JACKSONVILLE, Fla. - Words matter. If you don't believe that, read the signs that are posted in Rosalind Sandell's front yard in Mandarin. The words are harsh and express strong feelings about their district councilman, Matt Schellenberg.

"He betrayed us, " Sandell said. "Give us an honest councilman."

Sandell lives next door to a property being considered for rezoning. District Councilman Matt Schellenberg supports it.

"This is all being done to accommodate one developer and Councilman Schellenberg," Sandell said.

What the councilman has to say in a moment, first the issue. Several months ago, a developer hired attorney Paul Harden, a well-known name in City Hall, to file for a zoning change of the nine-acre site.

The stated plan is to build a 21-home subdivision on the nine acres.

Former district councilman and longtime Mandarin resident Sharon Copeland said it does not fit into the community.

"This is almost a cancer that is hitting Mandarin," Copeland said.

Copeland said the design and development goes against the preservation of Mandarin.

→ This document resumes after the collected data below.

(** ** Winding down *)

(** An entry keeps its identity and only ever exits; a cleanup stays pending, a revocation a revocation. *)
Record entry_tame (e e' : TerminalSessionEntry) : Prop := {
  et_owner : en_ownerUserId e' = en_ownerUserId e;
  et_client : en_client e' = en_client e;
  et_id : ts_id (en_session e') = ts_id (en_session e);
  et_environment : ts_environmentId (en_session e') = ts_environmentId (en_session e);
  et_status : ts_status (en_session e) = st_exited -> ts_status (en_session e') = st_exited;
  et_cleanup : is_Some (en_cleanupPending e) -> is_Some (en_cleanupPending e');
  et_revoked : en_cleanupPending e = Some cu_revoked -> en_cleanupPending e' = Some cu_revoked;
  et_cleaned : is_Some (en_cleanupPending e') -> is_Some (en_cleanupPending e) \/ ts_status (en_session e') = st_exited;
}.

(** A call keeps its arguments and its stage; its reservation is only ever canceled. *)
Record call_tame (c c' : OpenCall) : Prop := {
  ct_user : oc_user c' = oc_user c;
  ct_body : oc_body c' = oc_body c;
  ct_config : oc_config c' = oc_config c;
  ct_client : oc_client c' = oc_client c;
  ct_rclient : rv_client (oc_reservation c') = rv_client (oc_reservation c);
  ct_stage : oc_stage c' = oc_stage c;
  ct_sent : rv_openSent (oc_reservation c') = rv_openSent (oc_reservation c);
  ct_canceled : rv_canceled (oc_reservation c) = true -> rv_canceled (oc_reservation c') = true;
  ct_scope : is_Some (rv_scopeEnded (oc_reservation c)) -> is_Some (rv_scopeEnded (oc_reservation c'));
  ct_ended : rv_canceled (oc_reservation c') = false -> rv_scopeEnded (oc_reservation c') = rv_scopeEnded (oc_reservation c);
}.

Definition both {A} (R : A -> A -> Prop) (x y : option A) : Prop :=
  match x, y with Some a, Some b => R a b | None, None => True | _, _ => False end.

(** Ended by something that took the terminal with it. *)
Definition scope_gone (v : TerminalReservation) : Prop :=
  rv_scopeEnded v = Some se_runtime_disconnected \/ rv_scopeEnded v = Some se_shutdown.

Record tame (es : list terminal_effect) (r r' : registry) : Prop := {
  tm_sessions : rg_sessions r' `sublist_of` rg_sessions r;
  tm_kept : forall p, NoDup (rg_sessions r).*1 -> p ∈ rg_sessions r -> p ∈ rg_sessions r' \/ rg_shuttingDown r' = true \/
    forall e, rg_entries r !! p.2 = Some e -> TeGone (en_client e) p.1 ∈ es \/ TeLost (en_client e) ∈ es;
  tm_entries : forall k, both entry_tame (rg_entries r !! k) (rg_entries r' !! k);
  tm_calls : forall k, both call_tame (rg_opens r !! k) (rg_opens r' !! k);
  tm_reservations : rg_reservations r' `sublist_of` rg_reservations r;
  tm_released : forall k c, k ∈ rg_reservations r -> k ∉ rg_reservations r' -> rg_opens r' !! k = Some c ->
    rv_canceled (oc_reservation c) = true /\ (rv_openSent (oc_reservation c) = false \/ scope_gone (oc_reservation c));
  tm_gone : forall k c c', rg_opens r !! k = Some c -> rg_opens r' !! k = Some c' -> scope_gone (oc_reservation c) ->
    scope_gone (oc_reservation c') \/ k ∈ rg_reservations r;
  tm_held : forall k c c', k ∈ rg_reservations r' -> rg_opens r !! k = Some c -> rg_opens r' !! k = Some c' ->
    scope_gone (oc_reservation c') -> scope_gone (oc_reservation c);
  tm_lost : forall k c c', rg_opens r !! k = Some c -> rg_opens r' !! k = Some c' -> scope_gone (oc_reservation c') ->
    scope_gone (oc_reservation c) \/ rg_shuttingDown r' = true \/
    exists client, rv_client (oc_reservation c) = Some client /\ TeLost client ∈ es;
  tm_next : (rg_next r <= rg_next r')%nat;
  tm_shutdown : rg_shuttingDown r = true -> rg_shuttingDown r' = true;
}.

Lemma entry_tame_refl e : entry_tame e e.
Proof. constructor; auto. Qed.

Lemma call_tame_refl c : call_tame c c.
Proof. constructor; auto. Qed.

Lemma entry_tame_trans e1 e2 e3 : entry_tame e1 e2 -> entry_tame e2 e3 -> entry_tame e1 e3.
Proof.
  intros [] []. constructor; try congruence; auto. intros H. destruct (et_cleaned1 H) as [H2|H2]; [|by right].
  destruct (et_cleaned0 H2) as [|]; auto.
Qed.

Lemma call_tame_trans c1 c2 c3 : call_tame c1 c2 -> call_tame c2 c3 -> call_tame c1 c3.
Proof.
  intros [] []. constructor; try congruence; auto. intros H. rewrite ct_ended1 by done. apply ct_ended0.
  destruct (rv_canceled (oc_reservation c2)); [|done]. by rewrite ct_canceled1 in H.
Qed.

Lemma both_trans {A} (R : A -> A -> Prop) x y z :
  (forall a b c, R a b -> R b c -> R a c) -> both R x y -> both R y z -> both R x z.
Proof. intros HR. destruct x, y, z; cbn; try done. apply HR. Qed.

Lemma both_refl {A} (R : A -> A -> Prop) x : (forall a, R a a) -> both R x x.
Proof. intros HR. by destruct x; cbn. Qed.

Lemma both_some_r {A} (R : A -> A -> Prop) x b : both R x (Some b) -> exists a, x = Some a /\ R a b.
Proof. destruct x; cbn; [eauto|done]. Qed.

Lemma both_some_l {A} (R : A -> A -> Prop) a y : both R (Some a) y -> exists b, y = Some b /\ R a b.
Proof. destruct y; cbn; [eauto|done]. Qed.

Lemma tame_refl es r : tame es r r.
Proof.
  constructor; try done; try lia; intros; simplify_eq; auto; [by apply both_refl, entry_tame_refl|by apply both_refl, call_tame_refl].
Qed.

Lemma tame_mono es es' r r' : es ⊆ es' -> tame es r r' -> tame es' r r'.
Proof.
  intros Hs [S K E C V L G H O N D]. constructor; try done.
  - intros p Hn Hp. destruct (K p Hn Hp) as [|[|Hg]]; auto. right; right. intros e He. destruct (Hg e He); auto.
  - intros k c c' Hc Hc' Hg. destruct (O k c c' Hc Hc' Hg) as [|[|(cl & ? & ?)]]; eauto 6.
Qed.

Lemma nodup_sublist {A} (l1 l2 : list A) : l1 `sublist_of` l2 -> NoDup l2 -> NoDup l1.
Proof. intros H1 H2. by eapply sublist_NoDup. Qed.

Lemma sublist_keys {A B} (l1 l2 : list (A * B)) : l1 `sublist_of` l2 -> l1.*1 `sublist_of` l2.*1.
Proof. induction 1; cbn; by constructor. Qed.

Lemma tame_trans es r r1 r2 : tame es r r1 -> tame es r1 r2 -> tame es r r2.
Proof.
  intros [S1 K1 E1 C1 V1 L1 G1 H1 O1 N1 D1] [S2 K2 E2 C2 V2 L2 G2 H2 O2 N2 D2]. constructor.
  - by etrans.
  - intros p Hn Hp. destruct (K1 p Hn Hp) as [Hp1|[Hd|Hg]]; [|by auto|by auto].
    destruct (K2 p) as [|[|Hg]]; auto; [eapply nodup_sublist; [by apply sublist_keys|done]|]. right; right. intros e He.
    specialize (E1 p.2). rewrite He in E1. apply both_some_l in E1 as (e1 & He1 & T). rewrite <- (et_client _ _ T). auto.
  - intros k. eapply both_trans; [apply entry_tame_trans|apply E1|apply E2].
  - intros k. eapply both_trans; [apply call_tame_trans|apply C1|apply C2].
  - by etrans.
  - intros k c Hin Hout Hc. specialize (C2 k). rewrite Hc in C2. apply both_some_r in C2 as (c1 & Hc1 & T).
    destruct (decide (k ∈ rg_reservations r1)) as [Hm|Hm]; [by apply (L2 k)|].
    destruct (L1 k c1 Hin Hm Hc1) as [F1 F2]. split; [by apply T|]. destruct F2 as [F2|F2]; [left; by rewrite (ct_sent _ _ T)|].
    destruct (G2 k c1 c Hc1 Hc F2); [by right|done].
  - intros k c c2 Hc Hc2 Hg. specialize (C1 k). rewrite Hc in C1. apply both_some_l in C1 as (c1 & Hc1 & T).
    destruct (G1 k c c1 Hc Hc1 Hg) as [Hg1|]; [|by right]. destruct (G2 k c1 c2 Hc1 Hc2 Hg1) as [|Hin]; [by left|right].
    by eapply elem_of_sublist.
  - intros k c c2 Hin Hc Hc2 Hg. specialize (C1 k). rewrite Hc in C1. apply both_some_l in C1 as (c1 & Hc1 & T).
    apply (H1 k c c1); [by eapply elem_of_sublist|done|done|by apply (H2 k c1 c2)].
  - intros k c c2 Hc Hc2 Hg. specialize (C1 k). rewrite Hc in C1. apply both_some_l in C1 as (c1 & Hc1 & T).
    destruct (O2 k c1 c2 Hc1 Hc2 Hg) as [Hg1|[|(cl & Hcl & ?)]]; auto.
    + destruct (O1 k c c1 Hc Hc1 Hg1) as [|[|]]; auto.
    + right; right. exists cl. by rewrite <- (ct_rclient _ _ T).
  - lia.
  - auto.
Qed.

(** Operations that leave the calls and the list of sessions alone. *)
Lemma tame_entries es r r' :
  rg_sessions r' = rg_sessions r -> (forall k, both entry_tame (rg_entries r !! k) (rg_entries r' !! k)) ->
  rg_opens r' = rg_opens r -> rg_reservations r' = rg_reservations r -> (rg_next r <= rg_next r')%nat ->
  rg_shuttingDown r' = rg_shuttingDown r -> tame es r r'.
Proof.
  intros Hs He Ho Hr Hn Hd. constructor; rewrite ?Ho, ?Hr, ?Hd, ?Hs; try done; intros; simplify_eq; auto.
  by apply both_refl, call_tame_refl.
Qed.

Lemma same_entries r k : both entry_tame (rg_entries r !! k) (rg_entries r !! k).
Proof. by apply both_refl, entry_tame_refl. Qed.

(** One entry changed in a tame way. *)
Lemma alter_entries (m : gmap nat TerminalSessionEntry) k f j :
  (forall e, m !! k = Some e -> entry_tame e (f e)) -> both entry_tame (m !! j) (alter f k m !! j).
Proof.
  intros Hf. destruct (decide (k = j)) as [->|Hn]; [rewrite lookup_alter_eq|rewrite lookup_alter_ne by done; by apply both_refl, entry_tame_refl].
  destruct (m !! j) as [e|] eqn:E; cbn; auto.
Qed.

Lemma tame_update es k f r : (forall e, rg_entries r !! k = Some e -> entry_tame e (f e)) -> tame es r (update_entry k f r).
Proof. intros Hf. apply tame_entries; try done. intros j. by apply alter_entries. Qed.

Lemma sess_delete_sublist id m : sess_delete id m `sublist_of` m.
Proof. induction m as [|p m IH]; cbn; [constructor|]. destruct (negb _); by constructor. Qed.

Lemma sess_delete_other id m p : p ∈ m -> p.1 <> id -> p ∈ sess_delete id m.
Proof.
  intros Hp Hn. unfold sess_delete. rewrite list_elem_of_In, filter_In, <- list_elem_of_In. split; [done|].
  by rewrite bool_decide_eq_false_2.
Qed.

Lemma sess_get_in id k m : NoDup m.*1 -> (id, k) ∈ m -> sess_get id m = Some k.
Proof.
  induction m as [|[i j] m IH]; cbn; intros Hn Hin; [by apply not_elem_of_nil in Hin|].
  apply NoDup_cons in Hn as [H1 H2]. apply elem_of_cons in Hin as [Hin|Hin]; [simplify_eq; by rewrite decide_True|].
  rewrite decide_False; [auto|]. intros ->. apply H1. apply list_elem_of_fmap. by exists (id, k).
Qed.

Lemma sess_get_elem id k m : sess_get id m = Some k -> (id, k) ∈ m.
Proof.
  induction m as [|[i j] m IH]; cbn; [done|]. case_decide; intros; simplify_eq; [left|right; auto].
Qed.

"You're going to see much denser development, which is not indicative, which does not fit the area," Copeland said. "Part of what makes this area so valuable is the size of the lots, the trees, the historic value."

Susie Scott, the president of the Mandarin Club, said the community is opposed and it is not being heard.

"I think that is the reason for the outraged in Mandarin right now," Scott said.

Scott said there were two overcrowded community meeting and most were opposed, but she said no one is listening to the community. She said no one even tried to mediate their differences.

"People feel helpless and and I think that's why there's a huge grass movement of anger right now," Scott said.

Some of that anger is now against Councilman Matt Schellenberg.

"I'm disappointed," he said, " I have been great for Mandarin."

But is this proposal good for Mandarin?

"Bringing people to Mandarin is always good," Schellenberg said.

If the proposal gets final approval from the City Council, residents say they're not giving up.

"We're not going to quit," Scott said. "We will keep fighting for Mandarin."